В Норрчёпинге было пасмурно. Достав пакет с купленными по дороге булочками, я побежала под дождем от парковки к дому. Позвонила в дверь. Через некоторое время мне открыл высокий тощий мужчина. Он постарел, но я сразу узнала его. Двадцать лет назад у него уже были залысины, теперь же на голове осталось совсем немного волос – только за ушами. Брюки висели на его худом теле, рубашка была не до конца заправлена.
– Свен Нильссон? – спросила я.
– Да, это я, – ответил он.
– Добрый день. Я Стелла Видстранд.
Он вопросительно взглянул на меня. Может, я ошиблась адресом? Это он, я была уверена. Неужели он забыл, что я должна была приехать? Я решила попытаться снова.
– Стелла Юханссон, – сказала я. – Мы с вами разговаривали перед выходными. Договорились, что я к вам сегодня приеду. Дело касается расследования исчезновения моей дочери.
Ни малейшей реакции.
– Об Алисе…
Он вздрогнул, словно выходя из транса.
– Да, но вы заходите, – сказал он мне. – Зачем стоять на пороге. Проходите, проходите.

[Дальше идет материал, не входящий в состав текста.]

Lemma pop_spec now end_ d b :
  owing now end_ d → Forall (λ k, now < k → b ≤ k) d.*1 → Forall work_ok (pop d b).1 ∧ owing b end_ (pop d b).2.
Proof using Type.
  intros Hd Hb. unfold pop, owing in *. cbn. split.
  - destruct (dget d b) as [ps|] eqn:Hp; [|constructor]. apply dget_Some in Hp.
    by apply (proj1 (Forall_forall _ _) Hd) in Hp as [_ ?].
  - apply Forall_forall. intros [k ps] [Hk Hin]%list_elem_of_filter. cbn in *.
    pose proof (proj1 (Forall_forall _ _) Hd _ Hin) as [Hr Hw]. cbn in *. split; [|done].
    apply (list_elem_of_fmap_2 fst) in Hin. pose proof (proj1 (Forall_forall _ _) Hb _ Hin) as Hbk. cbn in Hbk. lia.
Qed.

Lemma injected_spec inputs start end_ d :
  injected transceivers inputs start end_ = Ok d → Forall (λ kv, start ≤ kv.1 ≤ end_ ∧ Forall work_ok kv.2) d.
Proof using Type.
  unfold injected. apply (foldE_inv (λ d, Forall (λ kv, start ≤ kv.1 ≤ end_ ∧ Forall work_ok kv.2) d)); [|constructor].
  clear d. intros d m d' _ Hd. unfold inject. destruct (dget _ _ ≫= _) as [[[n tr] b]|] eqn:Hn; [|done].
  intros (i & _ & (u & Hr & (payload & _ & [= <-])%bind_Ok)%bind_Ok)%bind_Ok.
  unfold require_reachable in Hr. apply raise_if_Ok, negb_false_iff, in_range_true in Hr.
  assert (transceivers !! n = Some tr) as Htr.
  { destruct (dget (injections transceivers) m.1) as [k|]; [|done]. cbn in Hn. destruct (transceivers !! k) as [tk|] eqn:Hk; [|done].
    cbn in Hn. destruct (tr_injection tk); [|done]. by injection Hn as <- <- _. }
  assert (Forall work_ok (default [] (dget d i) ++ [mk_pending (tr_instance tr) (Some (n, payload))])) as Hw.
  { apply Forall_app. split; [|constructor; [by exists tr|constructor]]. destruct (dget d i) as [ps|] eqn:Hp; [|constructor].
    apply dget_Some in Hp. by apply (proj1 (Forall_forall _ _) Hd) in Hp as [_ ?]. }
  clear -Hd Hr Hw. revert Hw. generalize (default [] (dget d i) ++ [mk_pending (tr_instance tr) (Some (n, payload))]). intros v Hw.
  induction Hd as [|[k ps] d Hk Hd IH]; cbn; [constructor; [done|constructor]|]. case_decide; constructor; auto. subst k. by split.
Qed.

Lemma steps_all L now b :
  now < b →
  triple (all (λ j x, rested L now j x ∧ Forall (λ i, b ≤ i) (asks x)))
    (each (λ i, on_instance i (step now (b - now))) (seq 0 N))
    (λ _, all (λ j x, tracks (CS j) (L ++ [(now, b - now)]) b (StepMode (in_event_pending x || bool_decide (b ∈ asks x))) x
                      ∧ Forall (λ i, b ≤ i) (asks x))) all_dead.
Proof using Type.
  intros Hb. apply (each_instance_all (λ _, step now (b - now))).
  - intros j. apply triple_pull. intros x [[Hx _] HA]. exists (λ z, tracks (CS j) L now (StepMode false) z ∧ asks z = asks x).
    split; [by split|]. eapply triple_conseq; [apply (step_tracks (CS j) L now b (asks x)); done|done| |done].
    intros _ z [Hz Hzx]. by rewrite Hzx.
  - intros j x [Hx _]. by eapply rested_dead.
  - intros j x [Hx _]. by eapply tracks_dead.
Qed.

Lemma advance_from_rests L now end_ fuel d published :
  now ≤ end_ → owing now end_ d →
  triple (all (rested L now)) (advance_from transceivers fuel now end_ d published)
    (λ _ g, ∃ K, tiles now end_ K ∧ all (rested (L ++ K) end_) g) all_dead.
Proof using clocks_distinct receive_apart.
  revert L now d published. induction fuel as [|fuel IH]; intros L now d published Hle Hd; cbn [advance_from];
    (destruct (Z.leb_spec end_ now) as [He|He];
      [intros g Hg; cbn; exists []; rewrite app_nil_r; assert (now = end_) as <- by lia; done|]).
  { apply triple_throw. intros g. apply all_impl, rested_dead. }
  eapply triple_bind; [apply (triple_gets id)|]. intros g0. apply triple_pull. intros g [Hg ->]. cbn [id].
  exists (λ g', g' = g ∧ all (rested L now) g). split; [done|]. assert (length g = N) as -> by apply Hg. clear Hg.
  eapply triple_seq with (Q := λ b g', boundary g now end_ d = Ok b ∧ g' = g ∧ all (rested L now) g).
  { apply triple_lift. intros g' [-> Hg]. destruct (boundary _ _ _ _); [done|]. by eapply all_impl; [apply rested_dead|]. }
  intros b g' (Hb & -> & Hg). apply boundary_spec in Hb as (Hnb & Hasks & Hkeys); [|done|].
  2: { apply Forall_fmap. eapply Forall_impl; [exact Hd|]. intros [k ps] [Hk _]. cbn in *. lia. }
  destruct (pop_spec now end_ d b Hd Hkeys) as [Hmine Hd'].
  exists (all (λ j x, rested L now j x ∧ Forall (λ i, b ≤ i) (asks x))). split.
  { destruct Hg as [Hlen Hg]. split; [done|]. intros j x Hj. pose proof (Hg j x Hj) as Hr. split; [done|].
    apply list_elem_of_lookup_2 in Hj. pose proof (proj1 (Forall_forall _ _) Hasks x Hj) as Hx. destruct Hr as [_ Hr].
    apply Forall_forall. intros i Hi. pose proof (proj1 (Forall_forall _ _) Hr i Hi). by apply (proj1 (Forall_forall _ _) Hx i Hi). }
  clear g Hg Hasks. set (L' := L ++ [(now, b - now)]). eapply triple_bind; [apply (steps_all L now b); lia|]. intros [].
  eapply triple_bind; [apply (triple_gets id)|]. intros g0. apply triple_pull. intros g [Hg ->]. cbn [id].
  set (R := λ (dues : list pending) j x, tracks (CS j) L' b (StepMode (in_event_pending x || bool_decide (b ∈ asks x))) x
                      ∧ Forall (λ i, b ≤ i) (asks x)
                      ∧ (in_event_pending x || bool_decide (b ∈ asks x) = true → j ∈ pd_instance <$> dues)).
  exists (λ g', g' = g). split; [done|].
  eapply triple_seq with (Q := λ dues g', all (R dues) g' ∧ Forall work_ok dues).
  { apply triple_lift. intros g' ->. destruct (due_instances b g) as [dues|] eqn:Hdue.
    - apply due_instances_spec in Hdue as [Hdue Hnone]. split.
      + destruct Hg as [Hlen Hg]. split; [done|]. intros j x Hj. destruct (Hg j x Hj) as [H1 H2].
        split; [exact H1|]. split; [exact H2|]. exact (Hdue j x Hj).
      + eapply Forall_impl; [exact Hnone|]. intros p Hp. unfold work_ok. by rewrite Hp.
    - eapply all_impl; [|exact Hg]. intros j x [Hx _]. by eapply tracks_dead. }
  intros dues g' [Hg' Hdues]. exists (all (R dues)). split; [done|]. clear g g' Hg Hg'.
  eapply triple_bind; [apply (settle_at_rests L' b ((pop d b).1 ++ dues) (R dues))|].
  - by apply Forall_app.
  - intros j x (Hx & _ & Hin). eexists. split; [exact Hx|]. destruct (in_event_pending x || bool_decide (b ∈ asks x)); [|auto].
    right; right. split; [done|]. rewrite fmap_app. apply elem_of_app. right. auto.
  - intros [_ ->]%app_nil j x (Hx & HA & Hin). destruct (in_event_pending x || bool_decide (b ∈ asks x)) eqn:Ho.
    { by apply not_elem_of_nil in Hin. }
    apply orb_false_iff in Ho as [_ Ho%bool_decide_eq_false]. split; [done|]. apply Forall_forall. intros i Hi.
    pose proof (proj1 (Forall_forall _ _) HA i Hi) as Hbi. cbn in Hbi. destruct (decide (i = b)) as [->|]; [done|lia].
  - intros out. eapply triple_conseq; [apply (IH L' b)|done| |done]; [lia|done|].
    intros a g (K & HK & Hg). exists ((now, b - now) :: K). split; [|by unfold L' in Hg; rewrite <- app_assoc in Hg].
    cbn. split_and!; [done|lia|]. by rewrite Zplus_minus.
Qed.

Lemma advance_rests L t dt inputs :
  0 ≤ dt →
  triple (all (rested L t)) (advance transceivers t dt inputs)
    (λ _ g, ∃ K, tiles t (t + dt) K ∧ all (rested (L ++ K) (t + dt)) g) all_dead.
Proof using clocks_distinct receive_apart.
  intros Hdt. unfold advance.
  eapply triple_seq with (Q := λ d g, injected transceivers inputs t (t + dt) = Ok d ∧ all (rested L t) g).
  { apply triple_lift. intros g Hg. destruct (injected _ _ _ _); [done|]. by eapply all_impl; [apply rested_dead|]. }
  intros d g [Hd%injected_spec Hg]. eexists. split; [exact Hg|]. clear g Hg.
  assert (Forall work_ok (pop d t).1 ∧ owing t (t + dt) (pop d t).2) as [Hmine Hd'].
  { apply (pop_spec (t - 1)).
    - eapply Forall_impl; [exact Hd|]. intros [k ps] [? ?]. cbn in *. split; [lia|done].
    - apply Forall_fmap. eapply Forall_impl; [exact Hd|]. intros [k ps] [? ?] ?. cbn in *. lia. }
  eapply triple_bind; [apply (settle_at_rests L t _ (rested L t)); [done| |done]|].
  - intros j x [Hx _]. exists (StepMode false). auto.
  - intros published. apply advance_from_rests; [lia|done].
Qed.
End group_proofs.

Следом за ним я прошла в кухню. Везде было убрано, все вещи аккуратно лежали на своих местах. В кухне витал запах свежесваренного кофе и чего-то еще. Запах старого человека и мочи.
– Я купила булочки, – сказала я и протянула пакет.
– Очень мило. Проходите. Садитесь, садитесь.
Он полез за чашками для кофе, когда в кухне появилась низенькая темноволосая женщина. Она пристально посмотрела на меня.
– Свен, ты угощаешь гостью кофе? – произнесла она с акцентом. Взяла его за локоть и повторила чуть громче: – Угощаешь кофе?
Он смотрел на нее, улыбаясь непонимающей улыбкой.
– Ко-фе?
– Кофе? – переспросил Свен Нильссон. – Да-да, кофе.
Она отобрала у него чашки и поставила их на край мойки. Свен положил пакет с булочками на стол и уселся рядом со мной. Женщина подала нам кофе и вышла. Я гадала, кто она.
– Так-так. Вы приехали сюда издалека?
– Из Стокгольма.
– Ах да, Стокгольм. По Е-4 можно доехать довольно быстро. Если нет пробок.
– Да, я добралась быстро.
Мы продолжали вести светскую беседу о состоянии дороги, о том, что я приехала из Стокгольма и о дождливой осени. Разве осень не всегда дождливая? Плюс в том, что тогда много грибов. Золото шведских лесов. И ягоды – говорят, в этом году их много. А как дорога? Вы ехали от самого Стокгольма? А на природе побывали, нашли золото лесов?
Он повторял одно и то же по несколько раз. Похоже, хотел растянуть мой визит. Возможно, он был одинок и пользовался случаем, чтобы с кем-нибудь поговорить. Мне хотелось бы скорее перейти к делу, однако я скрывала свое нетерпение. Еще некоторое время мы обсуждали достопримечательности Стокгольма и движение на дорогах. Наконец я не выдержала.